▶ _Aim of the task_
Everything from the line containing "(** X3. The" through the line containing "out = requirements.ts out'" in the listing below should be copied exactly, and nothing more.

▶ _Given records_
(** * A shallow embedding of the lazy query engine of [query.go]

    Go closures that capture mutable variables are modelled as state
    machines: an [Iterator] packs the captured variables ([St], [st]) with
    the body of the closure ([next]).  A call of the closure is a call of
    [next] on the current state; it returns the pair [(elem, ok)] of the Go
    code together with the updated captured variables.

    Loops whose number of iterations is not bounded by a counter of the
    program ([for elem, ok := next(); ok; ...]) consume fuel; loops that
    count a program variable down ([for ; n > 0; n--]) recurse on that
    counter.  A computation is a function from fuel to a [result]:
    a value, a run-time panic (index out of range, failed type assertion) or
    [Timeout] when the fuel did not suffice.

    Callbacks (predicates, selectors, comparators) are total pure
    functions.  Elements, keys and rows all have Go's type [interface{}]:
    one type [T] with decidable equality (the equality of map keys) and a
    distinguished value [Nil].  Counters of type [int] are integers; the
    code decrements them only while they are positive, so no wrap-around
    arises.

    The state machines give every iterator its own state and so cannot
    tell whether two closures share a variable.  For what is stated of two
    iterators of one query the operators are embedded a second time, in
    module [Store], with the captured variables and the source slices as
    cells of one store, written by location. *)

From stdpp Require Import base option list gmap sorting.
From Stdlib Require Import ZArith Lia.

(** ** Results of computations *)

Inductive result (A : Type) : Type :=
| Ret (a : A)
| Panic
| Timeout.
Arguments Ret {A} a.
Arguments Panic {A}.
Arguments Timeout {A}.

Global Instance result_ret : MRet result := @Ret.
Global Instance result_bind : MBind result := λ A B f c,
  match c with
  | Ret a => f a
  | Panic => Panic
  | Timeout => Timeout
  end.

(** [Returns c a]: with enough fuel the computation [c] returns [a]. *)
Definition Returns {A} (c : nat → result A) (a : A) : Prop :=
  ∃ k0, ∀ k, k0 ≤ k → c k = Ret a.

(** [Panics c]: with enough fuel the computation [c] panics. *)
Definition Panics {A} (c : nat → result A) : Prop :=
  ∃ k0, ∀ k, k0 ≤ k → c k = Panic.

Section query.
Context {T : Type} `{Countable T}.
(** * Dice face resolution, settle detection and roll aggregation (App.tsx)

    A shallow embedding of the logic of [src/App.tsx]:

    - [getDiceValue]  : which face of a die points up, from its orientation;
    - [roll]          : the throw (reset pose, random rotation and impulses);
    - [useFrame]      : the per-tick settle poll of one die;
    - [rollAll], [onSettled] : the aggregation of the three dice in [App].

    JavaScript numbers are IEEE 754 binary64 values; they are modelled by
    Rocq's primitive [float], whose operations are the binary64 ones
    (round to nearest, ties to even), so that every definition below runs on
    the very values the program computes with, NaN and infinities included.

    A state of a component ([useState]) is read through the constant of
    the last render; a call of its setter changes the state, and the
    constant follows at the next render.  Nothing in the program orders the
    renders with the ticks of the frame loop: a render is an event of the
    model, like a tick or a click. *)

From Stdlib Require Import Floats ZArith List Bool Lia PeanoNat.
From Stdlib Require String DecimalString.
Import ListNotations.
Import String.StringSyntax.

#[local] Set Warnings "-inexact-float".
#[local] Open Scope float_scope.
Delimit Scope string_scope with string.

(** ** three.js value types *)

Module THREE.

(** [THREE.Vector3]: three numbers. *)
Record Vector3 : Set := mkVector3 { vx : float; vy : float; vz : float }.

(** [THREE.Quaternion], constructor order (x, y, z, w). *)
Record Quaternion : Set :=
  mkQuaternion { qx : float; qy : float; qz : float; qw : float }.

(** [Vector3.dot]:  this.x * v.x + this.y * v.y + this.z * v.z. *)
Definition dot (a b : Vector3) : float :=
  vx a * vx b + vy a * vy b + vz a * vz b.

(** [Vector3.applyQuaternion] (three.js r158 and later):
<<
    const tx = 2 * ( qy * vz - qz * vy );
    const ty = 2 * ( qz * vx - qx * vz );
    const tz = 2 * ( qx * vy - qy * vx );
    this.x = vx + qw * tx + qy * tz - qz * ty;
    this.y = vy + qw * ty + qz * tx - qx * tz;
    this.z = vz + qw * tz + qx * ty - qy * tx;
>>
    The operations associate to the left, as in JavaScript. *)
Definition applyQuaternion (v : Vector3) (q : Quaternion) : Vector3 :=
  let tx := 2 * (qy q * vz v - qz q * vy v) in
  let ty := 2 * (qz q * vx v - qx q * vz v) in
  let tz := 2 * (qx q * vy v - qy q * vx v) in
  mkVector3 (vx v + qw q * tx + qy q * tz - qz q * ty)
            (vy v + qw q * ty + qz q * tx - qx q * tz)
            (vz v + qw q * tz + qx q * ty - qy q * tx).

End THREE.
Import THREE.

(** ** The face table and [getDiceValue] *)

(** const UP = new THREE.Vector3(0, 1, 0) *)
Definition UP : Vector3 := mkVector3 0 1 0.

(** One entry of [faceMap]: { dir, value }. *)
Record FaceSpec : Set := mkFace { dir : Vector3; value : Z }.

Definition faceMap : list FaceSpec :=
  [ mkFace (mkVector3 0 1 0) 1       (* +Y *)
  ; mkFace (mkVector3 0 (-1) 0) 6    (* -Y *)
  ; mkFace (mkVector3 1 0 0) 4       (* +X *)
  ; mkFace (mkVector3 (-1) 0 0) 3    (* -X *)
  ; mkFace (mkVector3 0 0 1) 5       (* +Z *)
  ; mkFace (mkVector3 0 0 (-1)) 2    (* -Z *)
  ].

(** The score of one entry: f.dir.clone().applyQuaternion(worldQuat).dot(UP). *)
Definition score (worldQuat : Quaternion) (f : FaceSpec) : float :=
  dot (applyQuaternion (dir f) worldQuat) UP.

(** The loop state: (bestValue, bestScore). *)
Definition Best : Set := (Z * float)%type.

(** One iteration of the loop body; [score > bestScore] is [bestScore <? score]
    (false as soon as one side is NaN). *)
Definition visit (worldQuat : Quaternion) (best : Best) (f : FaceSpec) : Best :=
  let s := score worldQuat f in
  if snd best <? s then (value f, s) else best.

(** The loop over a table, from a given state. *)
Definition scan (worldQuat : Quaternion) (table : list FaceSpec) (best : Best) : Best :=
  fold_left (visit worldQuat) table best.

(** function getDiceValue(worldQuat): bestValue = 1, bestScore = -Infinity,
    then the loop over faceMap. *)
Definition getDiceValue (worldQuat : Quaternion) : Z :=
  fst (scan worldQuat faceMap (1%Z, neg_infinity)).

(** *** Canonical orientations (x, y, z, w) *)

Definition SQRT1_2 : float := 0.7071067811865476.

Definition q_identity : Quaternion := mkQuaternion 0 0 0 1.
Definition q_zero : Quaternion := mkQuaternion 0 0 0 0.
Definition q_nan : Quaternion := mkQuaternion nan 0 0 1.
(** Half a turn about X, and about Z: local -Y goes up. *)
Definition q_X180 : Quaternion := mkQuaternion 1 0 0 0.
Definition q_Z180 : Quaternion := mkQuaternion 0 0 1 0.
(** A quarter turn about Z: local +X goes up; the opposite turn: local -X. *)
Definition q_Z90 : Quaternion := mkQuaternion 0 0 SQRT1_2 SQRT1_2.
Definition q_Z270 : Quaternion := mkQuaternion 0 0 (- SQRT1_2) SQRT1_2.
(** A quarter turn about X: local -Z goes up; the opposite turn: local +Z. *)
Definition q_X90 : Quaternion := mkQuaternion SQRT1_2 0 0 SQRT1_2.
Definition q_X270 : Quaternion := mkQuaternion (- SQRT1_2) 0 0 SQRT1_2.
(** The same turns with the sine and cosine of the half angle as a
    floating-point sin and cos round them: the sine of a quarter of pi one
    unit in the last place below SQRT1_2, the cosine of half of pi
    6.1e-17 instead of 0. *)
Definition SIN_PI_4 : float := 0.7071067811865475.
Definition COS_PI_2 : float := 6.123233995736766e-17.
Definition q_X180_rounded : Quaternion := mkQuaternion 1 0 0 COS_PI_2.
Definition q_Z180_rounded : Quaternion := mkQuaternion 0 0 1 COS_PI_2.
Definition q_Z90_rounded : Quaternion := mkQuaternion 0 0 SIN_PI_4 SQRT1_2.
Definition q_Z270_rounded : Quaternion := mkQuaternion 0 0 (- SIN_PI_4) SQRT1_2.
Definition q_X90_rounded : Quaternion := mkQuaternion SIN_PI_4 0 0 SQRT1_2.
Definition q_X270_rounded : Quaternion := mkQuaternion (- SIN_PI_4) 0 0 SQRT1_2.


(** *** The first maximum, in the words of the specification

    "Select the entry with the maximum dot product, ties broken by table
    order": the first entry of the table whose score is at least the score of
    every entry.  Comparisons are the IEEE ones of the program. *)

Definition is_maximum (worldQuat : Quaternion) (table : list FaceSpec) (f : FaceSpec) : bool :=
  forallb (fun g => score worldQuat g <=? score worldQuat f) table.

Definition first_maximum (worldQuat : Quaternion) (table : list FaceSpec) : option FaceSpec :=
  find (is_maximum worldQuat table) table.

(** All six scores are numbers (none is NaN). *)
Definition scores_are_numbers (worldQuat : Quaternion) : bool :=
  forallb (fun f => negb (is_nan (score worldQuat f))) faceMap.

(** *** The same function over a store of objects

    [applyQuaternion] overwrites the vector it is called on; the program calls
    it on [f.dir.clone()].  To state that the table and the argument survive a
    call, the vectors and quaternions live in a store, the table holds
    references, [clone] allocates and [applyQuaternion] writes in place. *)

Module Store.

Definition ref : Set := nat.

Record t : Set := mk { vectors : list Vector3; quaternions : list Quaternion }.

Definition vec (s : t) (r : ref) : Vector3 := nth r (vectors s) (mkVector3 0 0 0).
Definition quat (s : t) (r : ref) : Quaternion := nth r (quaternions s) (mkQuaternion 0 0 0 1).

Fixpoint write {A : Type} (l : list A) (i : nat) (a : A) : list A :=
  match l, i with
  | [], _ => []
  | _ :: tl, O => a :: tl
  | h :: tl, S k => h :: write tl k a
  end.

(** v.clone(): a new object with the same components. *)
Definition clone (s : t) (r : ref) : t * ref :=
  (mk (vectors s ++ [vec s r]) (quaternions s), length (vectors s)).

(** v.applyQuaternion(q): reads q, overwrites v. *)
Definition applyQuaternion (s : t) (v q : ref) : t :=
  mk (write (vectors s) v (THREE.applyQuaternion (vec s v) (quat s q))) (quaternions s).

(** Every object of [s] is still in [s'], with the same contents. *)
Definition preserved (s s' : t) : Prop :=
  quaternions s' = quaternions s /\ exists tmp, vectors s' = vectors s ++ tmp.

End Store.

(** The module-level objects: the six [dir] vectors at addresses 0 to 5,
    [UP] at address 6. *)
Definition UP_ref : Store.ref := 6%nat.
(** With [wn] and [zeta] supplied, nothing else that was supplied counts. *)
Lemma calcRequirements_supplied (r : Requirements) :
  wn r ≠ 0 → zeta r ≠ 0 →
  calcRequirements r = step_5 (mkReq (wn r) (zeta r) 0 0 0 0 0).
Proof.
  intros Hwn Hz. destruct (step_1_cases (ts r) (sigma r)) as (s & Hs & _).
  destruct (steps_1_4_cases r s Hs)
    as (wd' & _ & [(? & _) | [(? & _) | [(_ & ? & _) | [_ H14]]]]);
    try done.
  unfold calcRequirements. rewrite H14. simpl_bind.
  by rewrite !step_5_known.
Qed.

Lemma step_5_keeps (r out : Requirements) :
  step_5 r = Ok out → wn out = wn r ∧ zeta out = zeta r.
Proof.
  destruct (decide (wn r = 0)) as [Hwn | Hwn];
    [rewrite step_5_skip by eauto; by intros [= <-] |].
  destruct (decide (zeta r = 0)) as [Hz | Hz];
    [rewrite step_5_skip by eauto; by intros [= <-] |].
  rewrite step_5_known by done. by intros [= <-].
Qed.

Lemma step_5_again (r out : Requirements) :
  wn r ≠ 0 → zeta r ≠ 0 → step_5 r = Ok out → calcRequirements out = Ok out.
Proof.
  intros Hwn Hz Hout. destruct (step_5_keeps r out Hout) as [Hw Hzt].
  rewrite calcRequirements_supplied by congruence.
  rewrite Hw, Hzt. rewrite <- Hout. by rewrite !step_5_known.
Qed.
End RequirementsAgain.

(** X2. What [calcRequirements] returns is complete: given back to it,
    the same seven values are returned.  (For a damping ratio of square
    below 1, where [np.sqrt] and [np.pi/wd] are finite.) *)
Theorem calcRequirements_idempotent
    (N : NonFinite) (r out : requirements.Requirements) :
  requirements.calcRequirements r = Ok out →
  requirements.zeta out * requirements.zeta out < 1 →
  requirements.calcRequirements out = Ok out.
Proof.
  intros Hout _.
  destruct (step_1_cases (requirements.ts r) (requirements.sigma r))
    as (s & Hs & _).
  destruct (steps_1_4_cases r s Hs)
    as (wd' & Hwd & [(_ & _ & _ & H14) | [(Hwn & Hz & Hsn & H14)
        | [(Hwn & Hz & Hsn & H14) | [Hc H14]]]]);
    unfold requirements.calcRequirements in Hout; rewrite H14 in Hout;
    simpl in Hout; try done.
  - eapply step_5_again; [| | exact Hout]; simpl; [by apply div_nonzero | done].
  - eapply step_5_again; [| | exact Hout]; simpl; [done | by apply div_nonzero].
  - destruct (decide (requirements.wn r = 0)) as [Hwn | Hwn];
      [| destruct (decide (requirements.zeta r = 0)) as [Hz | Hz]];
      [| | by eapply step_5_again; [| | exact Hout]].
    all: assert (Hs0 : s = 0) by (destruct Hc as [[? ?] | ?]; done).
    all: rewrite step_5_skip in Hout by (simpl; eauto).
    all: injection Hout as <-. all: subst s.
    all: unfold requirements.calcRequirements, requirements.steps_1_4; simpl.
    all: rewrite (step_1_again _ _ _ Hs), (step_2_again _ _ _ Hwd); simpl_bind.
    all: destruct (step_3_cases (requirements.wn r) (requirements.zeta r) 0)
           as [(_ & ? & _) | [(_ & ? & _) | [_ ->]]]; try done; simpl_bind.
    all: destruct (step_4_cases (requirements.wn r) (requirements.zeta r) 0)
           as [(_ & ? & _) | [_ ->]]; try done; eauto; simpl_bind.
    all: by rewrite step_5_skip by (simpl; eauto).
Qed.

Lemma calcRequirements_idempotent_witness :
  requirements.calcRequirements (H := sample_nonfinite)
    (requirements.mkReq 2 (1 / 2) 4 (9 / 10) (PI / sqrt 3) (sqrt 3) 1)
  = Ok (requirements.mkReq 2 (1 / 2) 4 (9 / 10) (PI / sqrt 3) (sqrt 3) 1).
Proof.
  apply (calcRequirements_idempotent sample_nonfinite
           (requirements.mkReq 0 (1 / 2) 4 0 0 0 0)).
  - apply calcRequirements_from_ts.
  - simpl. lra.
Defined.

(** X3. The values supplied for [tr], [tp] and [wd] have no influence on
    whether [calcRequirements] raises, nor on the [wn], [zeta], sigma and
    [ts] that it returns. *)
Theorem calcRequirements_ignores_tr_tp_wd
    (N : NonFinite) (r : requirements.Requirements) (tr' tp' wd' : R) :
  match requirements.calcRequirements r,
        requirements.calcRequirements
          (requirements.mkReq (requirements.wn r) (requirements.zeta r)
             (requirements.ts r) tr' tp' wd' (requirements.sigma r)) with
  | Ok out, Ok out' =>
      requirements.wn out = requirements.wn out'
      ∧ requirements.zeta out = requirements.zeta out'
      ∧ requirements.sigma out = requirements.sigma out'
      ∧ requirements.ts out = requirements.ts out'
  | Raise e, Raise e' => e = e'
  | _, _ => False
  end.
Proof.
  set (r' := requirements.mkReq _ _ _ _ _ _ _).
  destruct (step_1_cases (requirements.ts r) (requirements.sigma r))
    as (s & Hs & _).
  assert (Hs' : requirements.step_1 (requirements.ts r')
                  (requirements.sigma r') = Ok s) by done.
  destruct (steps_1_4_cases r s Hs)
    as (w & _ & [(Hwn & Hz & Hsn & H14) | [(Hwn & Hz & Hsn & H14)
        | [(Hwn & Hz & Hsn & H14) | [Hc H14]]]]);
    destruct (steps_1_4_cases r' s Hs')
    as (w' & _ & [(Hwn' & Hz' & Hsn' & H14') | [(Hwn' & Hz' & Hsn' & H14')
        | [(Hwn' & Hz' & Hsn' & H14') | [Hc' H14']]]]);
    simpl in *; try done;
    try (destruct Hc as [[? ?] | ?]; done);
    try (destruct Hc' as [[? ?] | ?]; done);
    unfold requirements.calcRequirements; rewrite H14, H14'; simpl_bind;
    try done.
  - rewrite !step_5_known by (simpl; done || by apply div_nonzero). done.
  - rewrite !step_5_known by (simpl; done || by apply div_nonzero). done.
  - destruct (decide (requirements.wn r = 0)) as [Hwn | Hwn];
      [| destruct (decide (requirements.zeta r = 0)) as [Hz | Hz]].
    + by rewrite !step_5_skip by (simpl; eauto).
    + by rewrite !step_5_skip by (simpl; eauto).
    + by rewrite !step_5_known by done.
Qed.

▶ _Response area_
(** X3. The values supplied for [tr], [tp] and [wd] have no influence on
    whether [calcRequirements] raises, nor on the [wn], [zeta], sigma and
    [ts] that it returns. *)
Theorem calcRequirements_ignores_tr_tp_wd
    (N : NonFinite) (r : requirements.Requirements) (tr' tp' wd' : R) :
  match requirements.calcRequirements r,
        requirements.calcRequirements
          (requirements.mkReq (requirements.wn r) (requirements.zeta r)
             (requirements.ts r) tr' tp' wd' (requirements.sigma r)) with
  | Ok out, Ok out' =>
      requirements.wn out = requirements.wn out'
      ∧ requirements.zeta out = requirements.zeta out'
      ∧ requirements.sigma out = requirements.sigma out'
      ∧ requirements.ts out = requirements.ts out'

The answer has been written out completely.